§ **YOUR INSTRUCTIONS**: Determine the count of lines in the following entries that contain the string "bool". Write only the number.

(Collected data)
============================================================

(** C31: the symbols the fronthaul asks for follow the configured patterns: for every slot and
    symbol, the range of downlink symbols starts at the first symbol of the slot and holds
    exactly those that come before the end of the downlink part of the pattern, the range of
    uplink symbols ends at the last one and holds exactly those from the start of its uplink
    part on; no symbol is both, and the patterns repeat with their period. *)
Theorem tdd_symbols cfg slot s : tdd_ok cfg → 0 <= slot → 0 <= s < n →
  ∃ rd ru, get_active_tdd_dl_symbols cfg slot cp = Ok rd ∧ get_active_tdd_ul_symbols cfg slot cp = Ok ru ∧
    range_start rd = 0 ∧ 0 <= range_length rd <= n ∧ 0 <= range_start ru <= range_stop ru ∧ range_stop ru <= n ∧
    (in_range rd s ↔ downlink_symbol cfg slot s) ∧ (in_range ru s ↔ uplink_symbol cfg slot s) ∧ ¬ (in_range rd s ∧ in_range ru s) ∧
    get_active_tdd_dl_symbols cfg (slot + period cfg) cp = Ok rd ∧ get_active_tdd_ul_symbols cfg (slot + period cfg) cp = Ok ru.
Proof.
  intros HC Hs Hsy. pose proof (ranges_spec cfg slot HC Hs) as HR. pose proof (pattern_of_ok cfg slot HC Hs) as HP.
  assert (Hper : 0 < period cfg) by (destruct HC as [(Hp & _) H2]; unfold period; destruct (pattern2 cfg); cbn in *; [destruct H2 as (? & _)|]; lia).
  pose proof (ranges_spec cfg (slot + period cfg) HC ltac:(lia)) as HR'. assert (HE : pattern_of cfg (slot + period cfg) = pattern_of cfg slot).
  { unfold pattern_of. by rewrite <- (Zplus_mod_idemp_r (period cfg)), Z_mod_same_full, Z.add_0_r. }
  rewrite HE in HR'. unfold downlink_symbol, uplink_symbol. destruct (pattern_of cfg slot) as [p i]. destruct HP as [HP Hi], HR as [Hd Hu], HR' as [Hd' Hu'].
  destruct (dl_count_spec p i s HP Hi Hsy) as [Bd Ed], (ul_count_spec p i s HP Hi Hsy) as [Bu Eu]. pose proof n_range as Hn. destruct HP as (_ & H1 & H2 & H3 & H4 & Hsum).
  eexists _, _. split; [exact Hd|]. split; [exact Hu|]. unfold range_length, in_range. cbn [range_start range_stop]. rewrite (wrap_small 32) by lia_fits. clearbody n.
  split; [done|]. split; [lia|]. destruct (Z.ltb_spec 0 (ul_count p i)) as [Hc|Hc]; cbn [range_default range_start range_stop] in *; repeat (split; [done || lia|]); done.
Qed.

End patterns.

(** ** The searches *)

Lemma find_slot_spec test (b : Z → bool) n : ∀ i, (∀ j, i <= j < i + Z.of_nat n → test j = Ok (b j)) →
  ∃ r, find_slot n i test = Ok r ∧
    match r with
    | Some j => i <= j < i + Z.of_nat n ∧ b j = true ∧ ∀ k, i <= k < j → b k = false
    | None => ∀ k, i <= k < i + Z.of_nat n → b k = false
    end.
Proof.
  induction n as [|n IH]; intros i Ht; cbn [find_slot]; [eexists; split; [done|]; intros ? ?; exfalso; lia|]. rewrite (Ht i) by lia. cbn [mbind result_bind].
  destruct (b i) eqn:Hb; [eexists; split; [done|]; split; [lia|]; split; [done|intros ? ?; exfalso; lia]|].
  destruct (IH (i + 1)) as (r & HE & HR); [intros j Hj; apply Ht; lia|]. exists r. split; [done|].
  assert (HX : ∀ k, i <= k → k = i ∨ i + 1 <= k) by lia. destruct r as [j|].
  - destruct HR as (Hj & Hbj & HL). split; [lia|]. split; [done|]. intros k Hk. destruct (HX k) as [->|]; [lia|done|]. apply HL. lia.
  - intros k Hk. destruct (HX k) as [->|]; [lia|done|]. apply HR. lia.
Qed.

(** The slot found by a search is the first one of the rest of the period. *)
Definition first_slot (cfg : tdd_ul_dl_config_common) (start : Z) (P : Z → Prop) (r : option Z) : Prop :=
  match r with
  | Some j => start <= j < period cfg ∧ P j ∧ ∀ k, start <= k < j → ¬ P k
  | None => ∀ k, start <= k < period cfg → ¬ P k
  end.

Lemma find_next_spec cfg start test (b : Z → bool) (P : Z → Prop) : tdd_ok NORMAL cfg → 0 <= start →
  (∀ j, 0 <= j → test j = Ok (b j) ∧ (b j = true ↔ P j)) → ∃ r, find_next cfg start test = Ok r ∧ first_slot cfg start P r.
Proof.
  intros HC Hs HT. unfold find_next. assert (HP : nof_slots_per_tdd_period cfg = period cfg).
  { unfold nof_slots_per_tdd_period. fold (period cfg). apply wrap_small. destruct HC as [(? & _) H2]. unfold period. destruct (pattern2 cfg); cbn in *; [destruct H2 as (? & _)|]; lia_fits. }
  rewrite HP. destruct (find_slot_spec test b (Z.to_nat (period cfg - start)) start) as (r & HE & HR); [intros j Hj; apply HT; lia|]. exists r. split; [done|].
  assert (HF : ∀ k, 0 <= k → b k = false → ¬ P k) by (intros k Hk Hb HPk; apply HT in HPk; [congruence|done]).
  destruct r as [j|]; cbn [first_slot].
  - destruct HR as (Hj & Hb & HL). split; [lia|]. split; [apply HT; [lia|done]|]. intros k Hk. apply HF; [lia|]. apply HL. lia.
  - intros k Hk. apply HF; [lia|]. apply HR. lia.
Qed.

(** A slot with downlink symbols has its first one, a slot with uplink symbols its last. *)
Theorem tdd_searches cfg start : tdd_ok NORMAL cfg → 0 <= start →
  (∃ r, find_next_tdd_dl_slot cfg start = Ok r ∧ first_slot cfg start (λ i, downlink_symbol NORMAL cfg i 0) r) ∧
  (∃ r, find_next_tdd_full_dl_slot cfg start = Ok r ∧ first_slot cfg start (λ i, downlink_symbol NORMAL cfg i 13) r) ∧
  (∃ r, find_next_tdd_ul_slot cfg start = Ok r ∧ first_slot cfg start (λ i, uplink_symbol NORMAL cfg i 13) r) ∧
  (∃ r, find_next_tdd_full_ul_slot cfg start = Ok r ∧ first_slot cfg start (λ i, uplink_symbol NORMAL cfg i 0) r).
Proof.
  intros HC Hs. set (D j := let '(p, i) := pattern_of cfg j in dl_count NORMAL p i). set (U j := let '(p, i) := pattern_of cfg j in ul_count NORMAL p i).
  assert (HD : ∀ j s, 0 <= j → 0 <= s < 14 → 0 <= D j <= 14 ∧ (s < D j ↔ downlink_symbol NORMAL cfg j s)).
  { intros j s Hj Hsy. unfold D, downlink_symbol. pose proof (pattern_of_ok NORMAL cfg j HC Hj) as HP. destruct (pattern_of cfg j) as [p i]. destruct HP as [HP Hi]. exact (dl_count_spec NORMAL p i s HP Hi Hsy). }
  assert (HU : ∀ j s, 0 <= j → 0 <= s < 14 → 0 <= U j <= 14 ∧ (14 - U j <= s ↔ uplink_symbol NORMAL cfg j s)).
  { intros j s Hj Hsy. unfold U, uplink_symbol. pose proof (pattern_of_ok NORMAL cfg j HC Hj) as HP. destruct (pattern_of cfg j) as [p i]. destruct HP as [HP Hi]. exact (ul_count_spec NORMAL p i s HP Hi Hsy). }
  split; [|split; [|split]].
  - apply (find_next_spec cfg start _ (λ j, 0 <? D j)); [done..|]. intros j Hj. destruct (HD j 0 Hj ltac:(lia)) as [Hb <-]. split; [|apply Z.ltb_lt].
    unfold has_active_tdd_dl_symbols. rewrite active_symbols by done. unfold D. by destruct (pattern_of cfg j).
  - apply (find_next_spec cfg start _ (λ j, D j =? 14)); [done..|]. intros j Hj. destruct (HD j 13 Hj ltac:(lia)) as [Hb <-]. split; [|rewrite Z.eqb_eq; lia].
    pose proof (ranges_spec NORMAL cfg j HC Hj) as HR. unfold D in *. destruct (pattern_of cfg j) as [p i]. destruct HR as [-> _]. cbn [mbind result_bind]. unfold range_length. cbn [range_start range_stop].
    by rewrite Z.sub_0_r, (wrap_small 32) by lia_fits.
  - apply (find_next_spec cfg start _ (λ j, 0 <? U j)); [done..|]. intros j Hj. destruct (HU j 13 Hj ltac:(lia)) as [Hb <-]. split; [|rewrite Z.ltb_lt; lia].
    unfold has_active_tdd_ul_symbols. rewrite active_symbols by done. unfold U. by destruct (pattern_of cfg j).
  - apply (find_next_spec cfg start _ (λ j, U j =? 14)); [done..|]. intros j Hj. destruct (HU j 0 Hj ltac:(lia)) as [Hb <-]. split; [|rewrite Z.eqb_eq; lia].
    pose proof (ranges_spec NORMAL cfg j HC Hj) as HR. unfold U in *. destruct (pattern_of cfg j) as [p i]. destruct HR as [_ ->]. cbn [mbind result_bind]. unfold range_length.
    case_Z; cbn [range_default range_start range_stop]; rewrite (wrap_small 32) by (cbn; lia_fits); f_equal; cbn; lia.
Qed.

============================================================

§ **WRITTEN RESPONSE**: 2